DATA FOR REVIEW
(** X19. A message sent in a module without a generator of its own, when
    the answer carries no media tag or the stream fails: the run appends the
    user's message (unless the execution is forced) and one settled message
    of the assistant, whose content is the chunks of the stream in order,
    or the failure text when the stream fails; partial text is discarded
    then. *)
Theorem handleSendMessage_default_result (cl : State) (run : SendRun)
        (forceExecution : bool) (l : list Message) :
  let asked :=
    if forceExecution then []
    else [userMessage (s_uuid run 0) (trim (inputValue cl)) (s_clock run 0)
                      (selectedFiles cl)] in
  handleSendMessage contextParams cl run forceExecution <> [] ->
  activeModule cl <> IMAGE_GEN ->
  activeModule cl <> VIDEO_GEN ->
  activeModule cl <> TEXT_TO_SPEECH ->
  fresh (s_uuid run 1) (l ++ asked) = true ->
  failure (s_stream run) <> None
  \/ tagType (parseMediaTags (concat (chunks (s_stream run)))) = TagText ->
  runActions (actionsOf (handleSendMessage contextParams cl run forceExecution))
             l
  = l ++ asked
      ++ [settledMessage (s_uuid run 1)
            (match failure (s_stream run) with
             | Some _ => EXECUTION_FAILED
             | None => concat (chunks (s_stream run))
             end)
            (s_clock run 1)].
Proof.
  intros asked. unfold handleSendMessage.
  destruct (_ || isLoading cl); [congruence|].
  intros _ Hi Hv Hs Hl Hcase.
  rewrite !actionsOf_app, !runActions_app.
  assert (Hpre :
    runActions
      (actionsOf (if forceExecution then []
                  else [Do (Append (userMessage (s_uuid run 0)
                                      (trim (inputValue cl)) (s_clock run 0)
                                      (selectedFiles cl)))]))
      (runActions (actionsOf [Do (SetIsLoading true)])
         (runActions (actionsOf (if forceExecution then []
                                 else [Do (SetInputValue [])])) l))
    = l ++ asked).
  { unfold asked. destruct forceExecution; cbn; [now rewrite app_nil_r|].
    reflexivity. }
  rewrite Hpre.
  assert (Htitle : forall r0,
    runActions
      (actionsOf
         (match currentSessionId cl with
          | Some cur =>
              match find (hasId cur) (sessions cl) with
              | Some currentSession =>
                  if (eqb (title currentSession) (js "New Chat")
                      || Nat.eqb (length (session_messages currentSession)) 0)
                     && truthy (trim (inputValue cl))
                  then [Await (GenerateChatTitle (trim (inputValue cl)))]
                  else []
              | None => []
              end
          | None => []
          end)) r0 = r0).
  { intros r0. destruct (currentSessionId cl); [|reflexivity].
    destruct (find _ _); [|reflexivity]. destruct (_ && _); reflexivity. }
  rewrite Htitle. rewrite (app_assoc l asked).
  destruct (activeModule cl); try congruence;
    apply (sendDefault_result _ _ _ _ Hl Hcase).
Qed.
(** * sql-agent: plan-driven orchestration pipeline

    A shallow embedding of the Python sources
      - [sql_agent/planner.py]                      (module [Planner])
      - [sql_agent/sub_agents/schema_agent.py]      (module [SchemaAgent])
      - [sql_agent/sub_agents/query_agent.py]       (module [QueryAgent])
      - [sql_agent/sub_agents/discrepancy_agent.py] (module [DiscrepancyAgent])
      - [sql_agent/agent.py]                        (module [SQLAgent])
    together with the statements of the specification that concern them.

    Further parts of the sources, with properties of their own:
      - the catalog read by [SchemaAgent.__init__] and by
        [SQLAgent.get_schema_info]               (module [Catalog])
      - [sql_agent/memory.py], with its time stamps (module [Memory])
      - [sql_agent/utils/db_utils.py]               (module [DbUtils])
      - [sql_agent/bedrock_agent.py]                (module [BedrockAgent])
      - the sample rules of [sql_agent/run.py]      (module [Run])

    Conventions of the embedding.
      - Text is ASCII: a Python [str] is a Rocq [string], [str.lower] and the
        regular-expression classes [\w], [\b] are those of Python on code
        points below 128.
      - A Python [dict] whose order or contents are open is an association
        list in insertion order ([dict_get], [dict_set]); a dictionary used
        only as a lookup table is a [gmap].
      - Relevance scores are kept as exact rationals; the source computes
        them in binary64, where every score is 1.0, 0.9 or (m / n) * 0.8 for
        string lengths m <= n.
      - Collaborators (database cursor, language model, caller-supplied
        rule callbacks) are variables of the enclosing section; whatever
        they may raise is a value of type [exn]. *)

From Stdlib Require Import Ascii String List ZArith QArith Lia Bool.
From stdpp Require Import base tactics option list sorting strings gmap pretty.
---
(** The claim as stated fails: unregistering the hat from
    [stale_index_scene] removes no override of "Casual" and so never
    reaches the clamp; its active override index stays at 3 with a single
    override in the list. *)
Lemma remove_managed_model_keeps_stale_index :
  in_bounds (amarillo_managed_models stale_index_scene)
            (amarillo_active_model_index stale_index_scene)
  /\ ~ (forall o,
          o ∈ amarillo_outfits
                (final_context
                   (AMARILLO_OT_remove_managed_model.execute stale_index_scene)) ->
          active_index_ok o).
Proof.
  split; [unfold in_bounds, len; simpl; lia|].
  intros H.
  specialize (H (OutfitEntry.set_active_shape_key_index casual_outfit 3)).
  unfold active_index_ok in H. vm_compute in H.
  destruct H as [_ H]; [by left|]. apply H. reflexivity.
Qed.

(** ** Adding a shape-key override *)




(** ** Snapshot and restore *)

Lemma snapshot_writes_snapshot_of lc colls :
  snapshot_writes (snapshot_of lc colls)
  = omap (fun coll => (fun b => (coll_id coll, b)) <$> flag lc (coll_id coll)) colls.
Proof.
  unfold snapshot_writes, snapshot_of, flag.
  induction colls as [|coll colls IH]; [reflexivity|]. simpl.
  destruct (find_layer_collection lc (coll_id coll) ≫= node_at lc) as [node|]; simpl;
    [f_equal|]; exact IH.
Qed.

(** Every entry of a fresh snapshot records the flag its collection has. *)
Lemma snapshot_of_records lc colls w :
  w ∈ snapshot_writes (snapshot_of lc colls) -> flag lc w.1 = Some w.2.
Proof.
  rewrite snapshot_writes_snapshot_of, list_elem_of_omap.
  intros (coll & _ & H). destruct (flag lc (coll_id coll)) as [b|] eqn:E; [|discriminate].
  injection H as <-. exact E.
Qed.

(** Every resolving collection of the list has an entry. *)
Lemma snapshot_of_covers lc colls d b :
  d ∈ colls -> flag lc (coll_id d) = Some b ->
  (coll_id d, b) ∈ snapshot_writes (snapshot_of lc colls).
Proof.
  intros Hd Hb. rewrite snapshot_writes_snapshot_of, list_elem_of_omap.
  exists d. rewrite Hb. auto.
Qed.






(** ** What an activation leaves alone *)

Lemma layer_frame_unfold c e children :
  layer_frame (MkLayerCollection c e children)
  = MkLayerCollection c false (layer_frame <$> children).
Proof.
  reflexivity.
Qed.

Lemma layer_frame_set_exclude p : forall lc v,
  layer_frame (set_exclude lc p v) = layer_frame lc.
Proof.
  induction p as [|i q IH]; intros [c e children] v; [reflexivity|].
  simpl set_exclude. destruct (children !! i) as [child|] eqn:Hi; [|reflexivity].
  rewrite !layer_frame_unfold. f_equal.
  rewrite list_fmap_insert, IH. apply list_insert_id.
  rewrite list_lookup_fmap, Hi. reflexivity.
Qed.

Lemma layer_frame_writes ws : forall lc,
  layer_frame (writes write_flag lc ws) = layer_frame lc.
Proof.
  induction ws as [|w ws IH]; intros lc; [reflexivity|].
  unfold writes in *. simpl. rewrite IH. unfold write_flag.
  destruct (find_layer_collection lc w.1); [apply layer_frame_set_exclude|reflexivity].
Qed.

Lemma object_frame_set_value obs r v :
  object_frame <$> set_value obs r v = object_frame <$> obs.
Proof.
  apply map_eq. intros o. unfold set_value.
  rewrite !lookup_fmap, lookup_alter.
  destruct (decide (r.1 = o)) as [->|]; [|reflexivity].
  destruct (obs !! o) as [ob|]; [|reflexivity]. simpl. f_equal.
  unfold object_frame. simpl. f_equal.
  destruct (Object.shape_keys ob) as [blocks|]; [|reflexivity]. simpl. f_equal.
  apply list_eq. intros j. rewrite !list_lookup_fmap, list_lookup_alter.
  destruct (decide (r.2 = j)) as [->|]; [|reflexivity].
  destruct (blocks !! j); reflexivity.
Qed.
* * *
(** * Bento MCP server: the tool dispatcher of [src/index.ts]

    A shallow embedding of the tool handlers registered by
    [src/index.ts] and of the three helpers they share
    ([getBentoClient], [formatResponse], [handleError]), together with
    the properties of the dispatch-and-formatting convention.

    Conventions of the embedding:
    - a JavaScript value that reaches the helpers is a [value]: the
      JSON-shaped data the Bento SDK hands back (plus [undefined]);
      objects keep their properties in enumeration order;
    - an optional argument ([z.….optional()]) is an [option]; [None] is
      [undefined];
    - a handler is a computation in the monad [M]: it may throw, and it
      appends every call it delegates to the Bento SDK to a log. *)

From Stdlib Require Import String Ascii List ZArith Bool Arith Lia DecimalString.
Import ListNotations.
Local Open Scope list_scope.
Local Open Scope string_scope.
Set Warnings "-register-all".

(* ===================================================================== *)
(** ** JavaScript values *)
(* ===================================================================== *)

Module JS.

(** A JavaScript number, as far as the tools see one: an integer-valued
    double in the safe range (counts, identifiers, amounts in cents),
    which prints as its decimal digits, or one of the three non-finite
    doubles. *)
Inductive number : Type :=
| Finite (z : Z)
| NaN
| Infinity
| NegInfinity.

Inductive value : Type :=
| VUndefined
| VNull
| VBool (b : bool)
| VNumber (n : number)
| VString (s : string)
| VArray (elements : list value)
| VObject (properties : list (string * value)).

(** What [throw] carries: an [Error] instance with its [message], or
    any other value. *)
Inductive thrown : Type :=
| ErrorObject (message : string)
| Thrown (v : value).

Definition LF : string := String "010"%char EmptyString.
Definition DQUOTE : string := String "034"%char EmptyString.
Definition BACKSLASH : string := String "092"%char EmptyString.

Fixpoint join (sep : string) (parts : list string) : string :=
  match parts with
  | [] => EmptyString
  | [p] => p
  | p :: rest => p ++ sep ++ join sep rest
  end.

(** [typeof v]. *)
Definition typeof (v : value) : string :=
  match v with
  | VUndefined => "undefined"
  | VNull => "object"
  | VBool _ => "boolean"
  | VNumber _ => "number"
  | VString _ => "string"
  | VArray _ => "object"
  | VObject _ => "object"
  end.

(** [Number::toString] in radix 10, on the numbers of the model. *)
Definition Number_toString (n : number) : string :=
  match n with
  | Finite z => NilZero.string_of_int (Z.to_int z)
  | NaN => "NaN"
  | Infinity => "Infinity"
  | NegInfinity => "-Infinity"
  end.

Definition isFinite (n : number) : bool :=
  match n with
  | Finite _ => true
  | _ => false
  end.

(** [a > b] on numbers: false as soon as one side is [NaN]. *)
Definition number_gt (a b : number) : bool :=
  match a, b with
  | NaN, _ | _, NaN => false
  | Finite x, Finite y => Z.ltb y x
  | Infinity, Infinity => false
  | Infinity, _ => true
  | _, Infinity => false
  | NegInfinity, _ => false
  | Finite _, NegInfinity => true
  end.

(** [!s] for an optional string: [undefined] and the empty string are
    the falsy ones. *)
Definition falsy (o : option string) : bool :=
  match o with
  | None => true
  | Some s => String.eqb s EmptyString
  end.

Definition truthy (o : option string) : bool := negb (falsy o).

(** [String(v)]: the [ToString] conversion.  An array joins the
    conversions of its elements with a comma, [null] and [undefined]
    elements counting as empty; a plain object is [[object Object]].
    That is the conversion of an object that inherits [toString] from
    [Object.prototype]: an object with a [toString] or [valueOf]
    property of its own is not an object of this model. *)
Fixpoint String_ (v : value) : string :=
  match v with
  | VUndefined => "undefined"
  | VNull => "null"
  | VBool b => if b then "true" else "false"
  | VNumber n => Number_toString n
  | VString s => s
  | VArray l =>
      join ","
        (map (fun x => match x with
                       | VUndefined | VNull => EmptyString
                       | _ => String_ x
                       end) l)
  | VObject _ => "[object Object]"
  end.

TRY IT
Taking the material above, extract exactly and only the lines from the line with "(** X19. A message" to the line with "activeModule cl <> VIDEO_GEN ->", inclusive of both.

RESPONSE
(** X19. A message sent in a module without a generator of its own, when
    the answer carries no media tag or the stream fails: the run appends the
    user's message (unless the execution is forced) and one settled message
    of the assistant, whose content is the chunks of the stream in order,
    or the failure text when the stream fails; partial text is discarded
    then. *)
Theorem handleSendMessage_default_result (cl : State) (run : SendRun)
        (forceExecution : bool) (l : list Message) :
  let asked :=
    if forceExecution then []
    else [userMessage (s_uuid run 0) (trim (inputValue cl)) (s_clock run 0)
                      (selectedFiles cl)] in
  handleSendMessage contextParams cl run forceExecution <> [] ->
  activeModule cl <> IMAGE_GEN ->
  activeModule cl <> VIDEO_GEN ->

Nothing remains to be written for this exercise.